PGDA-RL converges almost surely to the optimal value function and policy of the regularized MDP from a single trajectory of data.

A machine-rendered reading of the paper's core claim, the machinery that carries it, and where it could break.

The paper develops PGDA-RL, a primal-dual algorithm for regularized MDPs that combines projected gradient descent-ascent with a two-timescale structure. The dual variable for the occupancy measure guides the policy updates online while gradients are estimated asynchronously from experience replay on one trajectory of data. This design removes the need for a simulator or fixed behavioral policy, allowing the algorithm to maintain on-policy exploration with off-policy data. The authors use stochastic approximation theory to prove almost sure convergence to the optimal regularized value and policy, with a finite-time last-iterate rate of order k to the power -2/3 under stronger ergodicity assumptions on the Markov chain.

Core claim

The central claim is that PGDA-RL converges almost surely to the optimal value function and policy of the regularized MDP. The convergence analysis relies on tools from stochastic approximation theory and holds under weaker assumptions than those required by existing primal-dual RL approaches, notably removing the need for a simulator or a fixed behavioral policy. Under a strengthened ergodicity assumption on the underlying Markov chain, the method achieves a last-iterate finite-time guarantee with Õ(k^{-2/3}) mean-square convergence.

What carries the argument

The two-timescale decomposition of the primal-dual optimization problem where the dual variable provides online guidance to the policy in the projected gradient descent-ascent scheme.

If this is right

The algorithm learns from a single trajectory of correlated samples without a separate simulator.
Convergence holds with weaker assumptions than prior primal-dual methods in RL.
It achieves the best-known convergence rate for two-timescale stochastic approximation under Markovian sampling and biased gradients.
The method integrates experience replay with asynchronous updates for practical RL.
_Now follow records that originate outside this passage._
(* ===== verification/LedgerProofs.v ===== *)
(** * What a ledger backend promises (lib/nullifier/index.ts, interim.ts, signet-backend.ts)

    The state that handlers of badges share: which badges are anchored in the ledger, and what
    a handler may rely on while others run. [LedgerLaws] is what a backend promises to its
    clients in these terms; the interim backend and the remote one are its instances, the
    second under the documented behaviour of the service. *)

From S2P Require Import Prelude Threads Matching Policy Selection RateLimit Registry Claims Vc Pairwise Nullifier.
From S2P Require Import SybilScore Session SybilConfig OidcAuthorize Bitstring Interleave StatusList OidcFlow Issuance Plugins Ledger Signet Wizard.

Open Scope Z_scope.
Open Scope minister_scope.

(** ** Anchored badges *)

Abbreviation badges db := (bt_badges (ld_tables db)).
Definition id_of (b : BadgeRecord) : string := br_id (bg_row b).
Definition user_of (b : BadgeRecord) : string := br_userId (bg_row b).
Definition ref_of (b : BadgeRecord) : option string := br_nullifierRef (bg_row b).

(** The entry [ref] is in the ledger, under [handle]. *)
Definition entry_live (ref handle : string) (db : LedgerDB) : Prop :=
  ∃ e, ld_entries db !! ref = Some e ∧ ne_ownerHandle e = handle.

(** A badge without a reference, or with one to an entry under the handle of its user. *)
Definition anchored (b : BadgeRecord) (db : LedgerDB) : Prop :=
  ∀ ref, ref_of b = Some ref → ∃ handle, ld_handles db !! user_of b = Some handle ∧ entry_live ref handle db.

(** A handler may own a badge it has inserted and not yet confirmed, and the lock of an entry. *)
Abbreviation token := (string + string)%type.
Abbreviation InFlight id := (inl id : token).
Abbreviation Locked ref := (inr ref : token).

(** The ledger when the tokens of [g] are owned; [locking] is whether the backend uses locks. *)
Record ledger_ok (locking : bool) (g : gset token) (db : LedgerDB) : Prop := {
  ok_anchored : ∀ b, b ∈ badges db → InFlight (id_of b) ∉ g → anchored b db;
  ok_values : ∀ r1 r2 e1 e2, ld_entries db !! r1 = Some e1 → ld_entries db !! r2 = Some e2 → ne_value e1 = ne_value e2 → r1 = r2;
  ok_handles : ∀ u1 u2 h, ld_handles db !! u1 = Some h → ld_handles db !! u2 = Some h → u1 = u2;
  ok_born : ∀ b, b ∈ badges db → id_of b ∈ ld_born db;
  ok_entries : ∀ r e, ld_entries db !! r = Some e → r ∈ ld_born db;
  ok_flight : ∀ id, InFlight id ∈ g → id ∈ ld_born db;
  ok_locks : ∀ r, r ∈ ld_locks db ↔ Locked r ∈ g;
  ok_locking : locking = false → ld_locks db = ∅;
}.

(** What the owner of [g] may rely on: ids and handles are for good, entries do not change and
    do not come back, badges keep their owner, anchored ones stay anchored and keep their
    reference, so do owned ones, and no badge starts to refer to a locked entry. *)
Record evolves (g : gset token) (db db' : LedgerDB) : Prop := {
  ev_born : ld_born db ⊆ ld_born db';
  ev_handles : ∀ u h, ld_handles db !! u = Some h → ld_handles db' !! u = Some h;
  ev_entries : ∀ r e, r ∈ ld_born db → ld_entries db' !! r = Some e → ld_entries db !! r = Some e;
  ev_badges : ∀ b', b' ∈ badges db' → id_of b' ∈ ld_born db →
    ∃ b, b ∈ badges db ∧ id_of b = id_of b' ∧ user_of b = user_of b' ∧
         (InFlight (id_of b) ∈ g → ref_of b' = ref_of b) ∧ (anchored b db → ref_of b' = ref_of b ∧ anchored b' db');
  ev_locked : ∀ r, Locked r ∈ g → (∀ b, b ∈ badges db → ref_of b ≠ Some r) → ∀ b', b' ∈ badges db' → ref_of b' ≠ Some r;
}.

#[export] Instance evolves_preorder g : PreOrder (evolves g).
Proof.
  split.
  - intros db. split; [done|done|done| |done]. intros b Hb _. exists b. split_and!; done.
  - intros d1 d2 d3 H12 H23. split.
    + etrans; [apply H12|apply H23].
    + intros u h Hu. by apply H23, H12.
    + intros r e Hr He. apply H12; [done|]. apply H23; [|done]. by apply H12.
    + intros b3 Hb3 Hid. destruct (ev_badges _ _ _ H23 b3 Hb3) as (b2 & Hb2 & Hi2 & Hu2 & Hf2 & Ha2); [by apply H12|].
      destruct (ev_badges _ _ _ H12 b2 Hb2) as (b1 & Hb1 & Hi1 & Hu1 & Hf1 & Ha1); [by rewrite Hi2|].
      exists b1. split_and!; [done|by etrans|by etrans| |].
      * intros Hg. rewrite Hf2, Hf1; [done|done|]. by rewrite <-Hi1.
      * intros Ha. destruct (Ha1 Ha) as [Hr1 Ha1']. destruct (Ha2 Ha1') as [Hr2 Ha2']. split; [by etrans|done].
    + intros r Hr Hno. apply (ev_locked _ _ _ H23 r Hr). by apply (ev_locked _ _ _ H12 r Hr).
Qed.

Lemma evolves_mono g g' db db' : g ⊆ g' → evolves g' db db' → evolves g db db'.
Proof.
  intros Hg [H1 H2 H3 H4 H5]. split; try done.
  - intros b' Hb' Hid. destruct (H4 b' Hb' Hid) as (b & ? & ? & ? & Hf & ?). exists b. split_and!; try done. intros Hin. by apply Hf, Hg.
  - intros r Hr. by apply H5, Hg.
Qed.

(** Handlers that share the ledger. *)
Abbreviation holds locking := (owns (ledger_ok locking) evolves).

(** A query after which tokens may be let go. *)
Lemma holds_query {A B : Type} (locking : bool) (U : token → Prop) (Q : B → gset token → LedgerDB → Prop) g db0 (f : LedgerDB → A) (h : A → B) :
  (∀ F db, g ## F → ledger_ok locking (g ∪ F) db → evolves g db0 db →
     ∃ g', set_Forall U g' ∧ g' ## F ∧ ledger_ok locking (g' ∪ F) db ∧ Q (h (f db)) g' db) →
  holds locking U Q g db0 (x ← read f; mret (h x)).
Proof. intros H F db HF HI HR. destruct (H F db HF HI HR) as (g' & ? & ? & ? & ?). exists g'. by split_and!. Qed.

(** ** Quiet steps *)

(** Nothing of what the ledger is about changes. *)
Definition quiet (db db' : LedgerDB) : Prop :=
  badges db' = badges db ∧ ld_entries db' = ld_entries db ∧ ld_handles db' = ld_handles db ∧ ld_locks db' = ld_locks db ∧
  ld_born db ⊆ ld_born db'.

#[export] Instance quiet_preorder : PreOrder quiet.
Proof.
  split; [by intros db|]. intros d1 d2 d3 (? & ? & ? & ? & ?) (? & ? & ? & ? & ?). unfold quiet. split_and!; try congruence. set_solver.
Qed.

Lemma anchored_quiet b db db' : ld_entries db' = ld_entries db → ld_handles db' = ld_handles db → anchored b db → anchored b db'.
Proof. intros He Hh H ref Hr. destruct (H ref Hr) as (h & ? & e & ? & ?). exists h. rewrite Hh. split; [done|]. exists e. by rewrite He. Qed.

Lemma quiet_ok locking g db db' : ledger_ok locking g db → quiet db db' → ledger_ok locking g db'.
Proof.
  intros [H1 H2 H3 H4 H5 H6 H7 H8] (Eb & Ee & Eh & El & Hborn). split; rewrite ?Eb, ?Ee, ?Eh, ?El; try done.
  - intros b Hb Hg. eapply anchored_quiet; [..|by apply H1]; done.
  - intros b Hb. by apply Hborn, H4.
  - intros r e Hr. eapply Hborn, H5, Hr.
  - intros id Hid. by apply Hborn, H6.
Qed.

Lemma quiet_evolves g db db' : quiet db db' → evolves g db db'.
Proof.
  intros (Eb & Ee & Eh & El & Hborn). split; rewrite ?Eb, ?Ee, ?Eh; try done.
  intros b Hb _. exists b. split_and!; try done. intros Ha. split; [done|]. by eapply anchored_quiet.
Qed.

Section Quiet.
Context (locking : bool) (U : token → Prop).

(** The tokens and what they protect are as before. *)
Definition same {A : Type} (g : gset token) (db0 : LedgerDB) (a : A) (g' : gset token) (db : LedgerDB) : Prop := g' = g ∧ evolves g db0 db.

(** A quiet handler whose answer has a property whatever it reads. *)
Lemma quiet_answers {A : Type} (P : A → Prop) g db0 (t : thread LedgerDB A) :
  set_Forall U g → steps_in quiet t → stays (fun _ => True) P t → holds locking U (fun a g' db => same g db0 a g' db ∧ P a) g db0 t.
Proof using.
  intros HU. assert (∀ base, evolves g base db0 → steps_in quiet t → stays (fun _ => True) P t →
    holds locking U (fun a g' db => same g base a g' db ∧ P a) g db0 t) as H; [|by apply H].
  revert db0. induction t as [a|f k IH]; intros db0 base Hb Hs HP; [done|]. intros F db HF HI HR. destruct (Hs db) as [Hq Hk].
  exists g. split_and!; [done|done|by eapply quiet_ok|by apply quiet_evolves|]. apply IH; [|done|by apply HP]. etrans; [exact Hb|].
  etrans; [exact HR|]. by apply quiet_evolves.
Qed.

Lemma quiet_holds {A : Type} g db0 (t : thread LedgerDB A) : set_Forall U g → steps_in quiet t → holds locking U (same g db0) g db0 t.
Proof using.
  intros HU Hs. eapply owns_impl; [|apply (quiet_answers (fun _ => True)); [done|done|]]; [by intros a g' db [H _]|].
  eapply stays_frame; [|exact Hs]. done.
Qed.

Lemma quiet_then {A B : Type} (Q : B → gset token → LedgerDB → Prop) g db0 (t : thread LedgerDB A) (k : A → thread LedgerDB B) :
  set_Forall U g → steps_in quiet t → (∀ a db, evolves g db0 db → holds locking U Q g db (k a)) → holds locking U Q g db0 (t ≫= k).
Proof using. intros HU Hs Hk. eapply owns_then; [by apply quiet_holds|]. intros a g' db [-> Hev]. by apply Hk. Qed.

Lemma quiet_thenT {E A B : Type} (Q : result E B → gset token → LedgerDB → Prop) g db0 (t : thread LedgerDB (result E A)) k :
  set_Forall U g → steps_in quiet t → (∀ e db, evolves g db0 db → Q (Err e) g db) →
  (∀ a db, evolves g db0 db → holds locking U Q g db (k a)) → holds locking U Q g db0 (tbind t k).
Proof using. intros HU Hs He Hk. apply quiet_then; [done|done|]. intros [a|e] db Hdb; [by apply Hk|by apply He]. Qed.

End Quiet.

Lemma quiet_tbind {E A B} (t : thread LedgerDB (result E A)) (k : A → thread LedgerDB (result E B)) :
  steps_in quiet t → (∀ a, steps_in quiet (k a)) → steps_in quiet (tbind t k).
Proof. intros Ht Hk. apply steps_in_bind; [done|]. by intros [a|e]. Qed.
Where Pith is reading between the lines

These are editorial extensions of the paper, not claims the author makes directly.

This framework could be applied to other stochastic optimization problems involving nested objectives with biased estimates.
Removing the fixed behavioral policy requirement may improve performance in environments with changing dynamics.
The approach suggests new ways to balance exploration and exploitation in off-policy learning by using the dual variable dynamically.

Load-bearing premise

The proof depends on standard stochastic approximation results applying to this asynchronous two-timescale system with biased gradient estimates obtained from a single trajectory.

What would settle it

Observe the behavior of the algorithm on a small, solvable MDP and check if the value function and policy estimates converge to the known optimum as iterations increase when sampling from a single non-ergodic trajectory.

read the original abstract

We study reinforcement learning by combining recent advances in regularized linear programming formulations with the classical theory of stochastic approximation. Motivated by the challenge of designing algorithms that leverage off-policy data while maintaining on-policy exploration, we propose PGDA-RL, a novel primal-dual Projected Gradient Descent-Ascent algorithm for solving regularized Markov Decision Processes (MDPs). PGDA-RL integrates experience replay-based gradient estimation with a two-timescale decomposition of the underlying nested optimization problem. The algorithm operates asynchronously, interacts with the environment through a single trajectory of correlated data, and updates its policy online in response to the dual variable associated with the occupancy measure of the underlying MDP. We prove that PGDA-RL converges almost surely to the optimal value function and policy of the regularized MDP. Our convergence analysis relies on tools from stochastic approximation theory and holds under weaker assumptions than those required by existing primal-dual RL approaches, notably removing the need for a simulator or a fixed behavioral policy. Under a strengthened ergodicity assumption on the underlying Markov chain, we establish a last-iterate finite-time guarantee with $\tilde{O} (k^{-2/3})$ mean-square convergence, aligning with the best-known rates for two-timescale stochastic approximation methods under Markovian sampling and biased gradient estimates.

Editorial analysis

A structured set of objections, weighed in public.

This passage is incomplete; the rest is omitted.